Typically, Monte-Carlo Tree Search (MCTS) actually is the go-to "solution" for such problems with large branching factors. I can understand that "vanilla" MCTS may still have unsatisfactory performance, but there is a plethora of extensions/enhancements available.
I don't have experience with the specific game you mentioned (Connect6), but from a quick look at how the game works, I imagine there will be a huge number of transpositions in the search tree (positions that are the same but can be reached through multiple different paths in the search tree). This will especially be very common if you treat placing one stone as a single ply; every "combined move" (of placing two stones in two positions subsequently) can be reached in two different ways, simply by switching the order in which the player places them. There has been research in using Transposition Tables with MCTS, so that may be a promising direction to look into.

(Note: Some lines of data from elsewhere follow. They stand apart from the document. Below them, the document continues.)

Definition rederive_unit (float_true : pystr -> bool) (py_repr : json -> pystr) (project : dict) (unit : json) : result json :=
  match unit with
  | JObj d =>
      let! shots := iter_objects float_true (dict_get (u "shots") d) in
      let text := join_lines (map (text_of float_true py_repr) shots) in
      Ok (JObj (dict_set (u "references")
        (JArr (map (fun r => JObj [(u "type", JStr (u r.1)); (u "name", JStr r.2)])
                   (derive_references_from_text text project).1)) d))
  | _ => Ok unit
  end.

Fixpoint rederive_unit_references (float_true : pystr -> bool) (py_repr : json -> pystr) (units : list json) (project : dict)
    : result (list json) :=
  match units with
  | [] => Ok []
  | x :: rest =>
      let! x' := rederive_unit float_true py_repr project x in
      let! rest' := rederive_unit_references float_true py_repr rest project in
      Ok (x' :: rest')
  end.

Definition missing_registered_references (references : json) (project : dict) : list pystr :=
  match references with
  | JArr l =>
      omap (fun ref => match ref with
        | JObj d =>
            match dict_get (u "type") d, dict_get (u "name") d with
            | Some (JStr ty), Some (JStr name) =>
                match List.find (fun kv => bool_decide (u kv.1 = ty)) BUCKET_KEY with
                | Some kv =>
                    if bool_decide (is_Some (dict_get (key name)
                         (normalize_asset_bucket nfc (dict_get (u kv.2) project)))) then None
                    else Some (ty ++ [58%N] ++ name)
                | None => None
                end
            | _, _ => None
            end
        | _ => None
        end) l
  | _ => []
  end.
End parser.

(** ** Lemmas *)

(** *** Scanning *)

(** The table holds what a scan from the position would find. *)
Lemma next_positions_spec text targets i :
  i <= length text -> _next_positions text targets !! i = Some (i + distance targets (drop i text)).
Proof.
  unfold _next_positions. intros Hi.
  assert (forall s j k, k <= length s -> next_positions targets j s !! k = Some (j + k + distance targets (drop k s))) as H.
  { induction s as [|c s IH]; intros j k Hk; simpl in Hk.
    - replace k with 0 by lia. simpl. f_equal. lia.
    - cbn [next_positions]. destruct k as [|k].
      + cbn [lookup list_lookup drop distance].
        destruct (next_positions targets (S j) s) eqn:E; [by destruct s|]. simpl.
        pose proof (IH (S j) 0 ltac:(lia)) as H0. rewrite E in H0. simpl in H0. injection H0 as ->. rewrite drop_0.
        case_bool_decide; f_equal; lia.
      + cbn [lookup list_lookup drop]. rewrite IH by lia. f_equal. lia. }
  by rewrite H.
Qed.

Lemma distance_le targets s : distance targets s <= length s.
Proof. induction s; simpl; [done|]. case_bool_decide; lia. Qed.

(** A target not in the front of a text is found after it. *)
Lemma distance_app targets a b :
  Forall (fun c => c ∉ targets) a -> distance targets (a ++ b) = length a + distance targets b.
Proof.
  induction 1 as [|c a Hc Ha IH]; simpl; [done|]. rewrite bool_decide_eq_false_2 by done. by rewrite IH.
Qed.

Lemma take_distance targets s : Forall (fun c => c ∉ targets) (take (distance targets s) s).
Proof. induction s as [|c s IH]; simpl; [constructor|]. case_bool_decide; simpl; by constructor. Qed.

Lemma drop_distance targets s c :
  drop (distance targets s) s = c :: drop (S (distance targets s)) s -> c ∈ targets.
Proof.
  induction s as [|d s IH]; simpl; [done|]. case_bool_decide as E; simpl; [by intros [= ->]|]. apply IH.
Qed.

Lemma legacy_run_spec s :
  legacy_run s <= length s /\ Forall (fun c => _is_legacy_mention_char c = true) (take (legacy_run s) s)
  /\ match drop (legacy_run s) s with c :: _ => _is_legacy_mention_char c = false | [] => True end.
Proof.
  induction s as [|c s (H1 & H2 & H3)]; simpl; [done|]. destruct (_is_legacy_mention_char c) eqn:E; simpl.
  - split; [lia|]. split; [by constructor|done].
  - split; [lia|]. by rewrite E.
Qed.
(** One round of the loop over the rules. *)
Definition baseline_step (status : WorkflowStatus) (current_index index : nat) (rule : WorkflowStepRule) : WorkflowPlanStep :=
  let here := bool_decide (checkpoint rule = Some (ws_state status)) in
  let artifacts := match aget (rule_id rule) _ARTIFACT_BY_STEP with
                   | Some k => default [] (aget k (ws_artifacts status))
                   | None => []
                   end in
  let state := _baseline_step_state rule index current_index status in
  mkStep (rule_id rule)
    (if text_is "state" "blocked" artifacts
        && negb (bool_decide (state = WorkflowStepState.SKIPPED)) then WorkflowStepState.BLOCKED else state)
    (if bool_decide (rule_id rule = "narration_delivery") then delivery_required status else applicable rule)
    (if here then Some (ws_next_action status) else None)
    (if here then na_requested_ids (ws_next_action status) else [])
    artifacts [] [] None
    (if bool_decide (rule_id rule = "script_structure") then Some "script_batch_edit/v1" else None)
    (if bool_decide (rule_id rule = "video") then Some "video_batch_admission/v1" else None).

Definition mark_structure (ps : list GenerationProblem) (script_revision : option pystr) (steps : list WorkflowPlanStep)
    : list WorkflowPlanStep :=
  match ps with
  | [] => steps
  | _ =>
      let hold s := if skipped s then s else set_action None (set_state WorkflowStepState.PENDING s) in
      at_step "video" hold (at_step "narration_delivery" hold (at_step "storyboard" hold
        (at_step "script_structure"
           (fun s => set_action (Some (_structure_action ps script_revision))
                       (set_requested (_problem_unit_ids ps) (set_problems ps (set_state WorkflowStepState.BLOCKED s)))) steps)))
  end.

Definition mark_delivery (narration_delivery : option NarrationDelivery) (s : WorkflowPlanStep) : WorkflowPlanStep :=
  if bool_decide (narration_delivery = Some USE_TTS) && bool_decide (ps_state s = WorkflowStepState.BLOCKED) then s
  else set_state (match narration_delivery with Some _ => WorkflowStepState.COMPLETED | None => WorkflowStepState.READY end) s.

Definition in_flight (o : WorkflowTaskObservation) : bool :=
  match ob_status o with queued | running | cancelling => true | _ => false end.

Definition observe (steps : list WorkflowPlanStep) (o : WorkflowTaskObservation) : list WorkflowPlanStep :=
  match aget (ob_task_type o) _TASK_STEP with
  | None => steps
  | Some step_id =>
      at_step step_id (fun s => let s' := add_task o s in
                                if in_flight o then set_state WorkflowStepState.ACTIVE s' else s') steps
  end.

Definition wait_action (active : list WorkflowTaskObservation) : WorkflowNextAction :=
  mkAction WorkflowActionType.WAIT_FOR_TASK [(u "task_ids", JArr (map (fun o => JStr (u (ob_task_id o))) active))]
    (map ob_unit_id active) false (u "workflow has active generation tasks").

Definition choose_action (status : WorkflowStatus) : WorkflowNextAction :=
  mkAction WorkflowActionType.CHOOSE_NARRATION_DELIVERY
    [(u "options", JArr [JStr (u "post_production"); JStr (u "use_tts")])]
    (na_requested_ids (ws_next_action status)) false (u "choose narration delivery for this video request").

(** The last decision of the plan: the next action and the steps. *)
Definition decide_action (status : WorkflowStatus) (narration_delivery : option NarrationDelivery)
    (structure_problems : list GenerationProblem) (script_revision : option pystr)
    (observations : list WorkflowTaskObservation) (admission : option dict) (admission_problems : list GenerationProblem)
    (steps : list WorkflowPlanStep) : result (WorkflowNextAction * list WorkflowPlanStep) :=
  let active := where_ in_flight observations in
  if negb (bool_decide (ws_blockers status = [] :> list WorkflowBlocker)) then Ok (ws_next_action status, steps)
  else match structure_problems with
  | _ :: _ => Ok (_structure_action structure_problems script_revision, steps)
  | [] =>
      match active with
      | _ :: _ =>
          let action := wait_action active in
          let is_active s := bool_decide (ps_state s = WorkflowStepState.ACTIVE) in
          Ok (action, at_step "video" (fun s => if is_active s then s else set_action None s)
                        (map (fun s => if is_active s then set_action (Some action) s else s) steps))
      | [] =>
          if delivery_required status && bool_decide (narration_delivery = None) then
            let action := choose_action status in
            Ok (action, at_step "video" (fun s => set_action None (set_state WorkflowStepState.PENDING s))
                          (at_step "narration_delivery" (set_action (Some action)) steps))
          else match admission with
               | Some a =>
                   if decision_is "admitted" a then Ok (ws_next_action status, steps)
                   else let! action := _admission_action a admission_problems (na_requested_ids (ws_next_action status)) in
                        Ok (action, at_step "video" (set_action (Some action)) steps)
               | None => Ok (ws_next_action status, steps)
               end
      end
  end.

(** The steps before the last decision. *)
Definition plan_steps (status : WorkflowStatus) (rules : list WorkflowStepRule) (current_index : nat)
    (narration_delivery : option NarrationDelivery) (structure_problems : list GenerationProblem)
    (script_revision : option pystr) (observations : list WorkflowTaskObservation) (admission : option dict)
    (admission_problems : list GenerationProblem) : list WorkflowPlanStep :=
  let s0 := imap (baseline_step status current_index) rules in
  let s1 := mark_structure structure_problems script_revision s0 in
  let delivery_index := default 0 (index_of (fun r => bool_decide (rule_id r = "narration_delivery")) rules) in
  let s2 := match structure_problems with
            | [] => if delivery_index <=? current_index then at_step "narration_delivery" (mark_delivery narration_delivery) s1
                    else s1
            | _ => s1
            end in
  let s3 := foldl observe s2 observations in
  at_step "video" (fun s =>
    let s' := set_problems admission_problems (set_admission admission s) in
    match admission with
    | Some a => if negb (decision_is "admitted" a) && match ps_tasks s' with [] => true | _ => false end
                then set_state WorkflowStepState.BLOCKED s' else s'
    | None => s'
    end) s3.

Definition build_workflow_plan (status : WorkflowStatus) (narration_delivery : option NarrationDelivery)
    (structure_problems : list GenerationProblem) (script_revision : option pystr)
    (task_observations : list WorkflowTaskObservation) (admission : option dict) : result WorkflowPlan :=
  if negb (workflow_applicable (ws_project status)) then
    Ok (mkPlan status None [] (ws_blockers status) [] (ws_next_action status))
  else match wp_generation_mode (ws_project status) with
  | None => Raise ValueError
  | Some gm =>
      let! rule := workflow_rule (wp_content_mode (ws_project status)) gm in
      let rules := rule_steps rule in
      let! current_index := _current_rule_index status rules in
      let! admission_problems := _admission_problems admission in
      let steps := plan_steps status rules current_index narration_delivery structure_problems script_revision
                     task_observations admission admission_problems in
      let! out := decide_action status narration_delivery structure_problems script_revision task_observations admission
                    admission_problems steps in
      Ok (mkPlan status narration_delivery out.2 (ws_blockers status) (structure_problems ++ admission_problems) out.1)
  end.

(** ** Lemmas *)

Lemma action_round_trip a : action_of (action_value a) = Some a.
Proof. by destruct a. Qed.

Lemma problem_round_trip p : problem_of_json (problem_json p) = Ok p.
Proof.
  destruct p as [code detail a params]. unfold problem_json, problem_of_json. cbn [p_code p_detail p_action p_params].
  change (List.forallb _ _) with true. cbn [negb]. change (dict_get (u "code") _) with (Some (JStr code)).
  change (dict_get (u "detail") _) with (Some (JStr detail)). change (dict_get (u "action") _) with (Some (JStr (action_value a))).
  change (dict_get (u "params") _) with (Some (JObj params)). cbv iota. by rewrite action_round_trip.
Qed.

Lemma map_result_ok {A B} (f : A -> result B) (g : A -> B) l :
  (forall x, x ∈ l -> f x = Ok (g x)) -> map_result f l = Ok (map g l).
Proof.
  induction l as [|x l IH]; intros H; [done|]. cbn [map_result map]. rewrite H by left. cbn [bind].
  rewrite IH by (intros y Hy; apply H; by right). done.
Qed.

(** Every next action of a problem is an action of the workflow, and none of
    them generates videos. *)
Lemma generation_actions a :
  exists ty, WorkflowActionType.of_value (action_value a) = Ok ty /\ ty <> WorkflowActionType.GENERATE_VIDEOS.
Proof. destruct a; eexists; (split; [vm_compute; reflexivity|done]). Qed.

Lemma admission_action_total d ps ids :
  exists a, _admission_action d ps ids = Ok a /\ na_type a <> WorkflowActionType.GENERATE_VIDEOS
    /\ na_requires_confirmation a = decision_is "confirmation_required" d
    /\ (forall p ps', ps = p :: ps' -> WorkflowActionType.of_value (action_value (p_action p)) = Ok (na_type a)).
Proof.
  unfold _admission_action. cbv zeta.
  destruct (generation_actions (match ps with p :: _ => p_action p | [] => GenerationAction.CONFIRM_REQUEST_DURATION end))
    as (ty & Hty & Hne). rewrite Hty. cbn [bind]. eexists. split; [reflexivity|]. split; [done|]. split; [done|].
  intros p ps' ->. exact Hty.
Qed.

I also suspect there will be great value in using Deep (Reinforcement) Learning approaches. If there is a large board on which to place stones, there will likely be many moves that are "absurd" and can easily be dismissed altogether by Deep Learning approaches (e.g., placing stones far away in a corner of the board where none of the "action" is going on). Vanilla MCTS, without Deep Learning extensions, will not be able to recognize and dismiss such absurd moves, and play them way too often (in Play-Out but also Selection phase due to the high branching factor). The most obvious source of inspiration here would be AlphaGo Zero.
Finally, there's definitely some published research on Connect6 AI (and even MCTS in Connect6). For example: Two-Stage Monte Carlo Tree Search for Connect6. You can likely also find more relevant research by checking that paper's list of References, and checking later papers on google scholar that cite this one.